Dev glanced up. “We can’t go home.”
“What?” Khushi snapped. “Where do you want us to go? We just ran from a ghost on a haunted highway, and now you think we should what—camp out?”
“No,” Dev said. “We need answers. That old guy at the junction—he knew something. Remember what he said?”
Rakesh nodded slowly. “He said she’s looking for company. For those who laugh at night.”
“She’s following us because we laughed,” Meera whispered.
Ajay snorted, a humorless sound. “So what, we just wait around and never smile again?”
“No,” Dev said again, firmer. “We go back. We find the old man. We make him tell us everything.”
“You want to go back to Lohgad Curve?” Khushi’s voice cracked.
“Better than waiting for her to come knocking.”
A long pause.
“Fine,” Rakesh said. “Let’s go. Now.”
They refueled and turned around, the night even darker now than before. Clouds had swallowed the stars. The highway seemed longer. Stranger. As if it knew they were returning.

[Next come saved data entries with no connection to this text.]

Section agent.
Context `{Env} `{Platform} `{Provider} `{FloatText}.
(** The tool set with its definitions; the hooks of the context; whether the
    context has a job manager, with what the manager is given; the normalizer. *)
Variable ts : ToolSet.
Variable definitions : list ToolDefinition.
Variable hooks : option (list HookDefinition).
Variable cm : ContextManager.
Variable has_jobs : bool.
Variable on_update : option (JobUpdate -> M Session unit).
Variable normalizer : option (ToolResult -> M Session string).
Variable elapsed : nat -> json.
Variable normalize : ToolResult -> M Session string.
(** The interface's callback; what the provider streams before it returns (a
    reasoning delta is marked); the details a provider error carries; the order
    in which the workers of the batch started at a tick complete. *)
Variable on_event : option (AgentEvent -> M Session unit).
Variable deltas : nat -> LLMRequest -> list (bool * string).
Variable error_details : exn -> list (string * json).
Variable batch_schedule : nat -> list ScheduleEvent.

Definition emit (e : AgentEvent) : M Session unit :=
  match on_event with Some f => f e | None => ret tt end.

Definition workers_act : M AgentWorld unit := modify (fun w =>
  MkWorld (run_job_ops on_update normalizer elapsed (default [] (head (aw_workers w))) (aw_jobs w))
    (tail (aw_workers w)) (aw_stops w) (aw_details w)).

(** [check_input] *)
Definition check_input (text source : string) : M Session (list string) :=
  let input := JObj [("text", JStr text); ("source", JStr source)] in
  hook <- run_hooks ts "InputSubmitted" [("input", input)] ;;
  if String.eqb (hk_decision hook) "deny" then
    record_hook "input_rejected" [("input", input); ("reason", JStr (hk_reason hook))] None ;;;
    fail (Exn EHookRejected (hk_reason hook))
  else ret (hk_feedback hook).

(** The message of one steer, before the session adds the canonical form. *)
Definition user_message (text : string) (t : Z) : Message := MkMessage RUser (CStr text) (Some t) [] None None OConversation [].

Definition append_steer (steer : UserSteer) : M Session unit :=
  feedback <- check_input (steer_text steer) "steering" ;;
  t <- now ;;
  add_item (user_message (steer_text steer) t) [] SrcSteering ;;;
  append_hook_feedback feedback ;;;
  emit (UserSteerAppliedEvent (steer_id steer) (steer_text steer) t).

(** [_append_steering] *)
Definition append_steering (steers : list UserSteer) : M Session unit := for_each append_steer steers.

Definition job_block (u : JobUpdate) : string :=
  let normalized :=
    match ju_error u with
    | Some e => dumps (to_content_json (MkToolResult (ju_id u) (ju_kind u) JNull (Some e) [] false false [] None))
    | None =>
        if bool_decide (ju_status u = JCancelled)
        then dumps (JObj [("ok", JBool false); ("error", JObj [("type", JStr "cancelled")])])
        else match ju_output u with JStr text => text | output => dumps output end
    end in
  "[Background job result]" +:+ NL +:+ "job_id: " +:+ ju_id u +:+ NL +:+ "kind: " +:+ ju_kind u +:+ NL
  +:+ "status: " +:+ job_status_str (ju_status u) +:+ NL +:+ "result: " +:+ normalized.

(** [_apply_job_results] *)
Definition apply_job_results (turn_id : string) : M AgentWorld (bool * bool) :=
  if negb has_jobs then ret (false, false) else
  workers_act ;;;
  r <- on_jobs (drain_terminal_state turn_id) ;;
  match fst r with
  | [] => ret (false, snd r)
  | terminal =>
      on_sess (t <- now ;;
        add_item (MkMessage RUser (CStr (sjoin (NL +:+ NL) (map job_block terminal))) (Some t) [] None None OJobResult [])
          [] SrcUserInput) ;;;
      ret (true, snd r)
  end.

(** [self._context.build_request(self._tools.definitions)] *)
Definition build : M AgentWorld LLMRequest :=
  lines <- (if has_jobs then l <- on_jobs (list_jobs elapsed) ;; ret (Some (map job_info l)) else ret None) ;;
  w <- get ;;
  lift (build_request (with_job_lines lines cm) (current_turn_id (sess w)) (st (sess w)) definitions).

(** Agent.context_window, reported when there is a callback. *)
Definition report_window : M AgentWorld unit :=
  request <- build ;;
  w <- get ;;
  on_sess (emit (ContextWindowEvent
    (window cm (st (sess w)) (est_tokens (measure_input_tokens (st (sess w)) request))))).

Definition on_compression_call (_ : AuxiliaryModelCall) : M Session unit :=
  s <- get ;; emit (CompressionCompletedEvent (cache_usage (st s))).

(** The call of the provider: the deltas it streams, then its outcome; a provider
    error is raised again with the index of the call among its details. *)
Definition call_model (request : LLMRequest) (index : Z) : M AgentWorld LLMResponse :=
  w <- get ;;
  let n := tick (sess w) in
  on_sess (modify (advance 1) ;;;
    for_each (fun d : bool * string =>
      emit ((if fst d then ReasoningDeltaEvent else AssistantMessageDeltaEvent) (snd d) index)) (deltas n request)) ;;;
  match stream_cancellable n request with
  | Ok response => ret response
  | Err e =>
      (if is_provider_error e
       then modify (fun w => MkWorld (aw_jobs w) (aw_workers w) (aw_stops w)
              (Some (dset "model_call_index" (JInt index) (error_details e))))
       else ret tt) ;;;
      fail e
  end.
Definition CRLF : string := String CR NL.
Definition CRS : string := String CR "".
Definition QUOTE (s : string) : string := "'" +:+ s +:+ "'".

(** ** Lines *)

(** [_split_text_lines]: [cur] is the text since the last ending. *)
Fixpoint split_lines_go (cur s : string) : list TextLine :=
  match s with
  | "" => if nonempty cur then [MkLine cur ""] else []
  | String c s' =>
      if Ascii.eqb c CR then
        match s' with
        | String d s'' => if Ascii.eqb d LF then MkLine cur CRLF :: split_lines_go "" s''
                          else MkLine cur CRS :: split_lines_go "" s'
        | "" => [MkLine cur CRS]
        end
      else if Ascii.eqb c LF then MkLine cur NL :: split_lines_go "" s'
      else split_lines_go (cur +:+ String c "") s'
  end.
Definition split_text_lines (content : string) : list TextLine := split_lines_go "" content.

(** [_split_patch_lines] *)
Definition drop_cr (line : string) : string :=
  if endswith_char CR line then stake (String.length line - 1) line else line.
Definition split_patch_lines (patch : string) : list string :=
  let lines := split_char LF patch in
  map drop_cr (match last lines with Some "" => removelast lines | _ => lines end).

Definition count_ending (e : string) (lines : list TextLine) : Z :=
  zlen (List.filter (fun l => String.eqb (l_ending l) e) lines).

(** [_preferred_newline]: [max] of the counts, the first ending seen wins ties,
    then the order of the dictionary. *)
Definition preferred_newline (lines : list TextLine) : string :=
  match List.filter (fun l => nonempty (l_ending l)) lines with
  | [] => NL
  | first :: _ =>
      let first := l_ending first in
      let better a b := (count_ending b lines <? count_ending a lines)
        || ((count_ending a lines =? count_ending b lines) && String.eqb a first && negb (String.eqb b first)) in
      let best := if better NL CRLF then NL else CRLF in
      if better CRS best then CRS else best
  end.

(** ** Hunk headers *)

Fixpoint read_number (acc : Z) (seen : bool) (s : string) : option (Z * string) :=
  match s with
  | String c s' =>
      if (48 <=? scode c) && (scode c <=? 57) then read_number (acc * 10 + (scode c - 48)) true s'
      else if seen then Some (acc, s) else None
  | "" => if seen then Some (acc, s) else None
  end.
Definition number (s : string) : option (Z * string) := read_number 0 false s.

Definition skip (p s : string) : option string :=
  if startswith p s then Some (sdrop (String.length p) s) else None.

(** [(\d+)(?:,(\d+))?]: the start and the count, 1 by default. *)
Definition read_range (s : string) : option (Z * Z * string) :=
  match number s with
  | None => None
  | Some (start, rest) =>
      match skip "," rest with
      | Some rest' => match number rest' with
                      | Some (count, rest'') => Some (start, count, rest'')
                      | None => Some (start, 1, rest)
                      end
      | None => Some (start, 1, rest)
      end
  end.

And this time, no one spoke.
About thirty minutes in, they passed the broken dhaba again—now completely dark. The fog returned like breath on a mirror. Meera shivered. “This is where it started.”
“GPS says we’re five minutes away,” Dev said.
Then the music started.
Soft, crackling, from the car speakers—though the stereo was off.
A child’s lullaby. Slow. Off-key. Sung in a girl’s voice that sounded distant, underwater.
Khushi screamed and reached to turn off the system. It didn’t stop.
“Dev,” Ajay said urgently, “pull over!”
Dev slowed the car and parked near a road sign—its paint peeling, barely legible. Everyone jumped out.
The music stopped the moment the last door shut.
No sound.
Then: Click.
The doors locked by themselves.
Whirr. The windows rolled up.
Then silence again.
And then: voice.
From the forest. Not near. Not far. A soft whisper—coming from nowhere and everywhere.
“I said don’t leave…”
Khushi dropped to her knees.
They stood frozen.
Then a rustling. Leaves. Footsteps.
This time, no one needed to speak.
They ran.
Down the side of the road, back toward the junction where the old tea stall had been. But the stall was gone.
Gone.
Not closed. Not dark.
Gone.
No structure. No bench. No lamp. As if it had never been there.
“No no no,” Dev muttered. “It was right here!”
They heard crying.
A soft, sniffling sound.
Rakesh turned around and pointed. “There!”
A girl stood near the edge of the forest. Hair hiding her face. Again. Always.
But this time, she was facing them.
And she was holding the doll.
“Don’t go,” she whispered. “Play with me…”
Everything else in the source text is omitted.